*** Data

(* ===== verification/GameFrame.v ===== *)
(** * What the game service leaves to the transport

    The service touches the transport through its three calls only. Hence whatever a
    transport's own [Send] and [Disconnect] keep true of it ([TransportKeeps]), for any
    arguments and any well-behaved callback, every handler, every callback of the data
    service and [OnDisconnected] keep true, whether they return or throw. *)

From S2P Require Import Prelude Double FrameCodec AoiWorld DataTypes AsyncData ProtobufCodec.
From S2P Require Import GameTransport Mt19937 GameService.

Class TransportKeeps (T : Type) `{GameTransport T} (P : T → Prop) := {
  preserves_tr_Send t c ty m : P t → P (tr_Send t c ty m).2;
  preserves_tr_Disconnect {G} (cb : Z → M (G * T) unit) c s :
    (∀ c s, P s.2 → P (cb c s).2.2) → P s.2 → P (tr_Disconnect cb c s).2.2
}.

(** ** Calls that keep a property of the transport *)

Section rules.
Context {G T : Type} (P : T → Prop).

Definition preserves {A} (m : M (G * T) A) : Prop := ∀ w, P w.2 → P (m w).2.2.

Lemma preserves_run {A} (m : M (G * T) A) w : preserves m → P w.2 → P (m w).2.2.
Proof. auto. Qed.

Lemma preserves_ret {A} (a : A) : preserves (mret a).
Proof. by intros w Hw. Qed.

Lemma preserves_gets {A} (f : G * T → A) : preserves (gets f).
Proof. by intros w Hw. Qed.

Lemma preserves_lift {A} (o : Outcome A) : preserves (lift_outcome o).
Proof. by intros w Hw. Qed.

Lemma preserves_bind {A B} (m : M (G * T) A) (f : A → M (G * T) B) :
  preserves m → (∀ a, preserves (f a)) → preserves (m ≫= f).
Proof.
  intros Hm Hf w Hw. specialize (Hm w Hw). unfold mbind, M_bind.
  destruct (m w) as [[a|e] w']; [by apply Hf|done].
Qed.

Lemma preserves_for_each {A} (xs : list A) body : (∀ x, preserves (body x)) → preserves (for_each xs body).
Proof. intros Hb. induction xs as [|x xs IH]; [apply preserves_ret|]. by apply preserves_bind. Qed.
End rules.

Create HintDb preserves discriminated.
#[export] Hint Resolve preserves_ret preserves_gets preserves_lift preserves_for_each : preserves.
#[export] Hint Extern 1 (TransportKeeps _ _) => apply _ : preserves.

(** Follows the shape of a call down to its primitive ones, which the hints know. *)
Ltac preserves :=
  lazymatch goal with
  | |- preserves _ (mbind _ _) => apply preserves_bind; [preserves|intros ?; preserves]
  | |- preserves _ (match ?x with _ => _ end) => destruct x; preserves
  | |- preserves _ (for_each _ _) => apply preserves_for_each; intros ?; preserves
  | |- preserves _ _ => cbv zeta; eauto with preserves nocore
  end.

(** ** The game service *)

Section service.
Context {T D C : Type}.
Context `{!GameTransport T} `{!DataService D PlayerCallback SessionCallback OperationCallback}.
Context `{!SystemClock C} `{!Platform} `{!Protobuf}.
Context (P : T → Prop) `{!TransportKeeps T P}.

Abbreviation Game := (World T D C).

Lemma preserves_get_service : preserves P (get_service : M Game _).
Proof. by intros w Hw. Qed.

Lemma preserves_update_service f : preserves P (update_service f : M Game _).
Proof. by intros w Hw. Qed.

Lemma preserves_call_data f : preserves P (call_data f : M Game _).
Proof. intros w Hw. unfold call_data. by destruct (f _). Qed.

Lemma preserves_read_clock f : preserves P (read_clock f : M Game _).
Proof. intros w Hw. unfold read_clock. by destruct (f _). Qed.

Lemma preserves_IsConnected c : preserves P (IsConnected c : M Game _).
Proof. by intros w Hw. Qed.

Lemma preserves_next_random : preserves P (next_random : M Game _).
Proof. intros w Hw. unfold next_random. by destruct (mt_next _). Qed.

Lemma preserves_Send c ty m : preserves P (Send c ty m : M Game _).
Proof.
  intros w Hw. unfold Send. pose proof (preserves_tr_Send (P := P) w.2 c ty m Hw) as Hs.
  by destruct (tr_Send _ _ _ _).
Qed.

Hint Resolve preserves_get_service preserves_update_service preserves_call_data preserves_read_clock preserves_IsConnected
  preserves_next_random preserves_Send : preserves.

Lemma preserves_notify_players ids ty m : preserves P (notify_players ids ty m : M Game _).
Proof. unfold notify_players, for_players. preserves. Qed.
Hint Resolve preserves_notify_players : preserves.

Lemma preserves_OnDisconnected c : preserves P (OnDisconnected c : M Game _).
Proof. unfold OnDisconnected. preserves. Qed.

Lemma preserves_Disconnect c : preserves P (Disconnect c : M Game _).
Proof. intros w Hw. apply preserves_tr_Disconnect; [|done]. intros c'. apply preserves_OnDisconnected. Qed.

Lemma preserves_FailLogin c account error : preserves P (FailLogin c account error : M Game _).
Proof. unfold FailLogin. preserves. Qed.

Lemma preserves_abandon c account : preserves P (abandon c account : M Game _).
Proof. unfold abandon. preserves. Qed.

Lemma preserves_login_abandoned c : preserves P (login_abandoned c : M Game _).
Proof. unfold login_abandoned. preserves. Qed.
Hint Resolve preserves_Disconnect preserves_FailLogin preserves_abandon preserves_login_abandoned : preserves.

Lemma preserves_admit_player c account tok r : preserves P (admit_player c account tok r : M Game _).
Proof. unfold admit_player. preserves. Qed.
Hint Resolve preserves_admit_player : preserves.

Lemma preserves_FinishLogin c r tok allow : preserves P (FinishLogin c r tok allow : M Game _).
Proof. unfold FinishLogin. preserves. Qed.

Lemma preserves_StoreSessionAndFinish c r allow : preserves P (StoreSessionAndFinish c r allow : M Game _).
Proof. unfold StoreSessionAndFinish, NewSessionToken. preserves. Qed.
Hint Resolve preserves_FinishLogin preserves_StoreSessionAndFinish : preserves.

Lemma preserves_ContinueLogin c r tok created : preserves P (ContinueLogin c r tok created : M Game _).
Proof. unfold ContinueLogin. preserves. Qed.
Hint Resolve preserves_ContinueLogin : preserves.

Lemma preserves_run_completion k : preserves P (run_completion k : M Game _).
Proof.
  destruct k as [[] res|[] res|[] res]; unfold run_completion, run_player_callback, run_session_callback,
    run_operation_callback, NewPlayer; preserves.
Qed.

Lemma preserves_HandleFrame c frame : preserves P (HandleFrame c frame : M Game _).
Proof.
  unfold HandleFrame, HandleLogin, HandleChat, HandleMove, HandleHeartbeat, for_players. preserves.
Qed.
End service.

#[export] Hint Resolve preserves_get_service preserves_update_service preserves_call_data preserves_read_clock preserves_IsConnected
  preserves_next_random preserves_Send preserves_notify_players preserves_OnDisconnected preserves_Disconnect preserves_FailLogin
  preserves_abandon preserves_login_abandoned preserves_run_completion preserves_HandleFrame : preserves.
(* ===== verification/GameScenario.v ===== *)
(** * Concrete runs of the game service

    The service over the recording transport, the thread-pool data service with
    the in-memory stores, and a table of messages as the Protobuf runtime: the
    inputs of the witnesses and of the concrete counterexamples. [serve] is a
    worker taking the oldest task and the event loop running its completion. *)

From Stdlib Require Import Strings.Byte.
From S2P Require Import Prelude Double FrameCodec AoiWorld DataTypes MemoryStores ThreadPool.
From S2P Require Import AsyncData ProtobufCodec GameTransport Mt19937 GameService.

Definition scenario_table : table :=
  [([x01], LoginRequest "ada" EmptyString);
   ([x02], LoginRequest "bob" EmptyString);
   ([x03], LoginRequest "Ada" EmptyString);
   ([x01], ChatRequest "hi");
   ([x01], MoveRequest (Some {| pb_x := double_of 10; pb_y := double_of 10 |}));
   ([x02], MoveRequest (Some {| pb_x := dnan; pb_y := double_of 10 |}));
   ([], Heartbeat);
   ([x01], failed_login_response "failed to load player")].

#[export] Instance scenario_protobuf : Protobuf := table_protobuf scenario_table.

Lemma scenario_table_laws : ProtobufLaws.
Proof. apply table_protobuf_laws. unfold table_ok. vm_compute. repeat constructor; set_solver. Qed.

(** 2023-11-14, 22:13:20 UTC, at every reading. *)
#[export] Instance fixed_clock : SystemClock unit := {
  now_milliseconds _ := (1700000000000, tt);
  time_seconds _ := (1700000000, tt)
}.

#[export] Instance scenario_platform : Platform := x86_64.

Definition frame_of (id : Z) (bytes : list byte) : Frame := {| message_id := id; payload := bytes |}.
Definition login_ada : Frame := frame_of 1 [x01].
Definition login_bob : Frame := frame_of 1 [x02].
Definition login_Ada : Frame := frame_of 1 [x03].
Definition chat_hi : Frame := frame_of 2 [x01].
Definition move_corner : Frame := frame_of 3 [x01].
Definition move_nan : Frame := frame_of 3 [x02].

Abbreviation Task := (DataTask PlayerCallback SessionCallback OperationCallback).
Abbreviation ScenarioWorld := (World recording (BoundedThreadPool Task) unit).

Definition new_pool : BoundedThreadPool Task :=
  {| queue_capacity_ := 16; tasks_ := []; workers_ := [AtLock]; accepting_tasks_ := true;
     notify_one_pending := 0; notify_all_pending := false; accepted := []; started := []; finished := [] |}.

Definition new_service : GameService :=
  {| game_config_ := default_game_config; world_ := default_world; online_players_ := ∅;
     connection_players_ := ∅; pending_connections_ := ∅; pending_accounts_ := ∅;
     random_ := mt_seed 5489; player_sequence_ := 0 |}.

Lemma new_service_new : GameService_new default_game_config 5489 = Returns new_service.
Proof. reflexivity. Qed.

(** The world with the connections of [open] accepted and nothing else done. *)
Definition new_world (open : gset Z) : ScenarioWorld :=
  ({| service := new_service; data_service := new_pool; clock := tt |},
   {| open_ := open; sent := [] |}).

Definition Stores : Type := MemoryPlayerRepository * MemorySessionStore.
Definition empty_stores : Stores := ({| players := ∅ |}, {| sessions := ∅ |}).

Definition handle (c : Z) (frame : Frame) (s : ScenarioWorld * Stores) : ScenarioWorld * Stores :=
  ((HandleFrame c frame s.1).2, s.2).

Definition disconnect (c : Z) (s : ScenarioWorld * Stores) : ScenarioWorld * Stores :=
  ((Disconnect c s.1).2, s.2).

Definition serve (s : ScenarioWorld * Stores) : ScenarioWorld * Stores :=
  let '((e, t), stores) := s in
  match WorkerLoop_locked (data_service e) with
  | (Running task, pool) =>
      let '(completion, stores) := run_task 0 task stores in
      ((run_completion completion
          ({| service := service e; data_service := pool; clock := clock e |}, t)).2, stores)
  | _ => s
  end.

(** Two connections logged in as different players. *)
Definition ada_and_bob : ScenarioWorld * Stores :=
  Nat.iter 6 serve (handle 2 login_bob (handle 1 login_ada (new_world {[1; 2]}, empty_stores))).

Definition ada_id : Z := Z.lor (Z.shiftl 1700000000000 20) 1.
Definition bob_id : Z := Z.lor (Z.shiftl 1700000000000 20) 2.

Example both_online :
  dom (online_players_ (service ada_and_bob.1.1)) = {[ada_id; bob_id]} ∧
  connection_players_ (service ada_and_bob.1.1) = {[1 := ada_id; 2 := bob_id]} ∧
  pending_accounts_ (service ada_and_bob.1.1) = ∅.
Proof. vm_compute. done. Qed.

******

Work instructions:
Would you copy out exactly the lines above that start at the one containing "From Stdlib Require Import Strings.Byte." and end at the one containing "Definition scenario_table : table", inclusive?

Worked solution:
From Stdlib Require Import Strings.Byte.
From S2P Require Import Prelude Double FrameCodec AoiWorld DataTypes MemoryStores ThreadPool.
From S2P Require Import AsyncData ProtobufCodec GameTransport Mt19937 GameService.

Definition scenario_table : table :=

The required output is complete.